Жизнь не подготовила нас к этому; словно какой-то посыльный доставил каждому из нас чудной прибор со словом «друг» на упаковке, но инструкции по применению не обнаруживалось. Каждое утро, встречаясь в универе, мы начинали с перепалки, чтобы потом усесться на одну скамью.
Мне вспоминается одна очень странная сцена. Это было в субботу. Мишель назначил мне встречу перед Гранд-театром. Он любезен, предупредителен, но еще и как-то замкнут; у него явно что-то на уме. Мы фланируем по улице Защитников, и тут он останавливается как вкопанный перед витриной английского магазина. Там среди банок с мармеладом, шотландских тряпок, кружек и ирландских пудингов он увидел две безделушки: пресс-папье в виде бюста Диккенса с кожаной прокладкой и его же свинцовую фигурку, поменьше, отлитую со знаменитой фотографии, на которой писатель в костюме «фермера-джентльмена» стоит, скрестив на груди руки, и, хмурясь, кажется, мерит презрительным взглядом какого-то невероятного оппонента.
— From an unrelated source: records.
(** The [chrome.runtime.onMessage] listener, lines 104-172 and 359-430: what
    it does before it returns, the value it returns, and the [async]
    function it has started, if any. *)
Definition onMessage (request sender : value) : list event * bool * option (prog unit) :=
  let t0 := [Console Info (received_text request sender)] in
  if is_string (get request "action") "captureArea" then
    if negb (truthy (get sender "tab")) then
      ((t0 ++ [Console Err "Background: 'captureArea' message received without sender.tab. This is unexpected.";
               Respond (failure_reply "Background: Internal error - missing tab context.")])%list,
       false, None)
    else (t0, true, Some (captureArea request sender))
  else
    ((t0 ++ [Console Warn (unhandled_text request)])%list, false, None).

End Script.
End Background.

(** ** The toolbar icon ([background.js]) and the popup ([part_001])

    Both inject an overlay into the active tab: the icon
    [content_script.js], the popup [content.js] after its stylesheet. *)

Module Scripting.

(** [chrome.tabs.Tab], as far as the scripts read it; [id] and [url] are
    optional. *)
Record tab : Type := mkTab { tab_id : option Z; tab_url : option string }.

Inductive step : Type :=
| Effect (ev : event)
| InsertCSS (tabId : option Z) (file : string)       (* chrome.scripting.insertCSS({target: {tabId}, files: [file]}) *)
| ExecuteScript (tabId : option Z) (file : string).  (* chrome.scripting.executeScript({target: {tabId}, files: [file]}) *)

(** [!tab.id] *)
Definition no_id (t : tab) : bool :=
  match tab_id t with
  | None => true
  | Some id => (id =? 0)%Z
  end.

(** [tab.url?.startsWith(p)], [undefined] counting as false. *)
Definition url_starts_with (t : tab) (p : string) : bool :=
  match tab_url t with
  | Some url => prefix p url
  | None => false
  end.

(** The [chrome.action.onClicked] listener, lines 76-101 and 331-356 of
    [part_000]; [injection] is the rejection of [executeScript], if it
    rejects. *)
Definition onClicked (injection : option error) (t : tab) : list step :=
  if no_id t then
    [Effect (Console Err "Background: Tab ID is missing on action click.")]
  else if negb (url_starts_with t "http://" || url_starts_with t "https://") then
    [Effect (Console Warn "Background: Cannot inject script into non-http(s) pages. Tab URL:");
     Effect (Notify "Action Failed" (VStr "Screenshots can only be taken on http or https pages."))]
  else
    [Effect (Console Info "Background: Injecting content script into tab:");
     ExecuteScript (tab_id t) "content_script.js";
     match injection with
     | None => Effect (Console Info "Background: Content script injected successfully.")
     | Some _ => Effect (Console Err "Background: Failed to inject content script:")
     end].

(** How the callback of [chrome.tabs.query] in the popup ends. *)
Inductive ending : Type :=
| Done
| NoTab                    (* [tab] is undefined: reading [tab.id] throws *)
| Rejected_by (e : error). (* the rejection of [insertCSS] *)

(** The click listener of the popup, [part_001]: [tabs] is what
    [chrome.tabs.query] passes to the callback, [css] the rejection of
    [insertCSS], if it rejects. *)
Definition onStart (tabs : list tab) (css : option error) : list step * ending :=
  match tabs with
  | [] => ([], NoTab)
  | t :: _ =>
      match css with
      | Some e => ([InsertCSS (tab_id t) "selection-style.css"], Rejected_by e)
      | None =>
          ([InsertCSS (tab_id t) "selection-style.css"; ExecuteScript (tab_id t) "content.js"], Done)
      end
  end.

Definition effects_of (l : list step) : list event :=
  flat_map (fun s => match s with Effect ev => [ev] | _ => [] end) l.
Definition injected (l : list step) : list (option Z * string) :=
  flat_map (fun s => match s with ExecuteScript id f => [(id, f)] | _ => [] end) l.

End Scripting.

(** ** The browser side of the coordinator

    The state the platform keeps for the background script, and what it
    answers. At most one offscreen document is live; [createDocument] is
    rejected while one exists; [closeDocument] is rejected when none does;
    [getContexts] lists the live document, under whichever name the script
    calls it ([chrome.offscreen.getContexts] in the first variant,
    [chrome.runtime.getContexts], when the browser has it, in the second):
    the functions a script calls without a test are taken to be there. The
    document is live from the moment the promise of [createDocument] is
    fulfilled. What the platform decides freely
    (whether a creation succeeds, the captured image, the reply of the
    worker) is read from [script], one entry per decision, in the order the
    decisions are taken; with no entry left the platform never answers. *)

Module Runtime.
Import Async.

Inductive entry : Type :=
| Did (who : nat) (ev : event)          (* an effect of invocation [who] *)
| Invoked (who : nat) (c : call)        (* a platform call, when it is made *)
| Answered (who : nat) (c : call) (a : settled)  (* [await] of the call goes on with [a] *)
| Creating (who : nat) (p : nat)        (* createDocument called; [p] is its promise *)
| Awaited (who : nat) (p : nat) (a : settled).   (* [await] of promise [p] goes on with [a] *)

Record world : Type := mkWorld {
  doc : option nat;                  (* the live offscreen document: its number, 0 for one that existed before *)
  docs_created : nat;                (* documents created so far *)
  promises : list (option settled);  (* the createDocument promises; None while pending *)
  marker : option nat;               (* creatingOffscreenPromise *)
  lastError : value;                 (* chrome.runtime.lastError *)
  script : list settled;
  log : list entry                   (* in the order of time *)
}.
– Они мне нужны! – восклицает Мишель.
В магазине пахнет печеньем и ландышами. В то время как ему упаковывают покупки, Мишель бросает на меня странный взгляд:
– В чем дело? Ты находишь это смешным?
– Я разве что-нибудь сказал?
– Нет, но очень громко подумал… – Он засмеялся и прибавил: – В сущности, может быть, именно этого тебе и не хватает…
– Чего?
Выписывая чек, он беззастенчиво оценивал прелести продавщицы.
– Капельки ребячливости. Непосредственности. Дорого бы я дал, чтобы узнать, что там у тебя было в твоем сопливом детстве.
Эта реплика, лишенная, впрочем, какой-то враждебности, задела меня сильнее, чем его обычные насмешки. И позднее, когда мы уселись в баре на бульваре Клемансо, я сухо заметил:
– Так, говоришь, непосредственности… А я вот спрашиваю себя, такой ли уж ты в этом образец…
– А вот и да, представь себе! И в этом моя сила… В легком затмении ума, которое позволяет мне доверяться чувствам во всем, что я предпринимаю. Ты до этого никогда не дойдешь.
Секунду поколебавшись, он вытащил из своей сумки эти две безделушки и поставил их на середину столика, как ребенок, демонстрирующий свою коллекцию шариков.
– Слушай! Разделим по-братски?
– И что, по-твоему, я с этим буду делать?
– Я имею в виду – разделим Диккенса. Бореля. Эту книгу, которая у меня в голове, пишем вместе? Всё – вдвоем.
Потолок бара, по-старинному разделенный на квадраты, напоминал перевернутую шахматную доску – игровое поле, на котором слова «выигрывать» и «проигрывать» обменивались смыслом. По гипсу змеились трещины. Мне вспомнились пустыня и караваны слов.